=== About this task ===
For every line below, set down an identical copy.

=== Extracted data ===

(* ===== verification/User.v ===== *)
(** * User: the record of a registered user ([src/User.cpp])

    The two scalar members have no initial value after the default constructor
    [User() {}]; [None] is such an indeterminate value. *)

From S2P Require Import Prelude CString.

Record User := mkUser {
  username_ : bytes;
  password_ : bytes;
  islogin_ : option bool;
  socket_fd_ : option Z
}.

#[export] Instance User_eq_dec : EqDecision User.
Proof. solve_decision. Defined.

(** [User(username, password, islogin, socket_fd)]. *)
Definition User_make (username password : bytes) (islogin : bool) (socket_fd : Z) : User :=
  mkUser username password (Some islogin) (Some socket_fd).

(** [User() {}]: empty strings, indeterminate scalars. *)
Definition User_default : User := mkUser [] [] None None.

(** Reading a scalar. *)
Definition read {A} (m : option A) : cres A :=
  match m with Some a => Def a | None => UB UB_indeterminate end.

(** The copy constructor reads every member. *)
Definition User_copy (other : User) : cres User :=
  b ← read (islogin_ other);
  fd ← read (socket_fd_ other);
  mret (mkUser (username_ other) (password_ other) (Some b) (Some fd)).

Definition getUsername (u : User) : bytes := username_ u.
Definition setUsername (username : bytes) (u : User) : User :=
  mkUser username (password_ u) (islogin_ u) (socket_fd_ u).

Definition getPassword (u : User) : bytes := password_ u.
Definition setPassword (password : bytes) (u : User) : User :=
  mkUser (username_ u) password (islogin_ u) (socket_fd_ u).

Definition getIslogin (u : User) : cres bool := read (islogin_ u).
Definition setIslogin (islogin : bool) (u : User) : User :=
  mkUser (username_ u) (password_ u) (Some islogin) (socket_fd_ u).

Definition getSocketFd (u : User) : cres Z := read (socket_fd_ u).
Definition setSocketFd (socket_fd : Z) (u : User) : User :=
  mkUser (username_ u) (password_ u) (islogin_ u) (Some socket_fd).

(** Every scalar has been given a value. *)
Definition determinate (u : User) : bool :=
  bool_decide (is_Some (islogin_ u)) && bool_decide (is_Some (socket_fd_ u)).

Lemma User_copy_determinate u : determinate u = true → User_copy u = Def u.
Proof. by destruct u as [? ? [?|] [?|]]. Qed.

Lemma User_copy_indeterminate u : determinate u = false → User_copy u = UB UB_indeterminate.
Proof. by destruct u as [? ? [?|] [?|]]. Qed.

=== Exercise solution ===
(* ===== verification/User.v ===== *)
(** * User: the record of a registered user ([src/User.cpp])

    The two scalar members have no initial value after the default constructor
    [User() {}]; [None] is such an indeterminate value. *)

From S2P Require Import Prelude CString.

Record User := mkUser {
  username_ : bytes;
  password_ : bytes;
  islogin_ : option bool;
  socket_fd_ : option Z
}.

#[export] Instance User_eq_dec : EqDecision User.
Proof. solve_decision. Defined.

(** [User(username, password, islogin, socket_fd)]. *)
Definition User_make (username password : bytes) (islogin : bool) (socket_fd : Z) : User :=
  mkUser username password (Some islogin) (Some socket_fd).

(** [User() {}]: empty strings, indeterminate scalars. *)
Definition User_default : User := mkUser [] [] None None.

(** Reading a scalar. *)
Definition read {A} (m : option A) : cres A :=
  match m with Some a => Def a | None => UB UB_indeterminate end.

(** The copy constructor reads every member. *)
Definition User_copy (other : User) : cres User :=
  b ← read (islogin_ other);
  fd ← read (socket_fd_ other);
  mret (mkUser (username_ other) (password_ other) (Some b) (Some fd)).

Definition getUsername (u : User) : bytes := username_ u.
Definition setUsername (username : bytes) (u : User) : User :=
  mkUser username (password_ u) (islogin_ u) (socket_fd_ u).

Definition getPassword (u : User) : bytes := password_ u.
Definition setPassword (password : bytes) (u : User) : User :=
  mkUser (username_ u) password (islogin_ u) (socket_fd_ u).

Definition getIslogin (u : User) : cres bool := read (islogin_ u).
Definition setIslogin (islogin : bool) (u : User) : User :=
  mkUser (username_ u) (password_ u) (Some islogin) (socket_fd_ u).

Definition getSocketFd (u : User) : cres Z := read (socket_fd_ u).
Definition setSocketFd (socket_fd : Z) (u : User) : User :=
  mkUser (username_ u) (password_ u) (islogin_ u) (Some socket_fd).

(** Every scalar has been given a value. *)
Definition determinate (u : User) : bool :=
  bool_decide (is_Some (islogin_ u)) && bool_decide (is_Some (socket_fd_ u)).

Lemma User_copy_determinate u : determinate u = true → User_copy u = Def u.
Proof. by destruct u as [? ? [?|] [?|]]. Qed.

Lemma User_copy_indeterminate u : determinate u = false → User_copy u = UB UB_indeterminate.
Proof. by destruct u as [? ? [?|] [?|]]. Qed.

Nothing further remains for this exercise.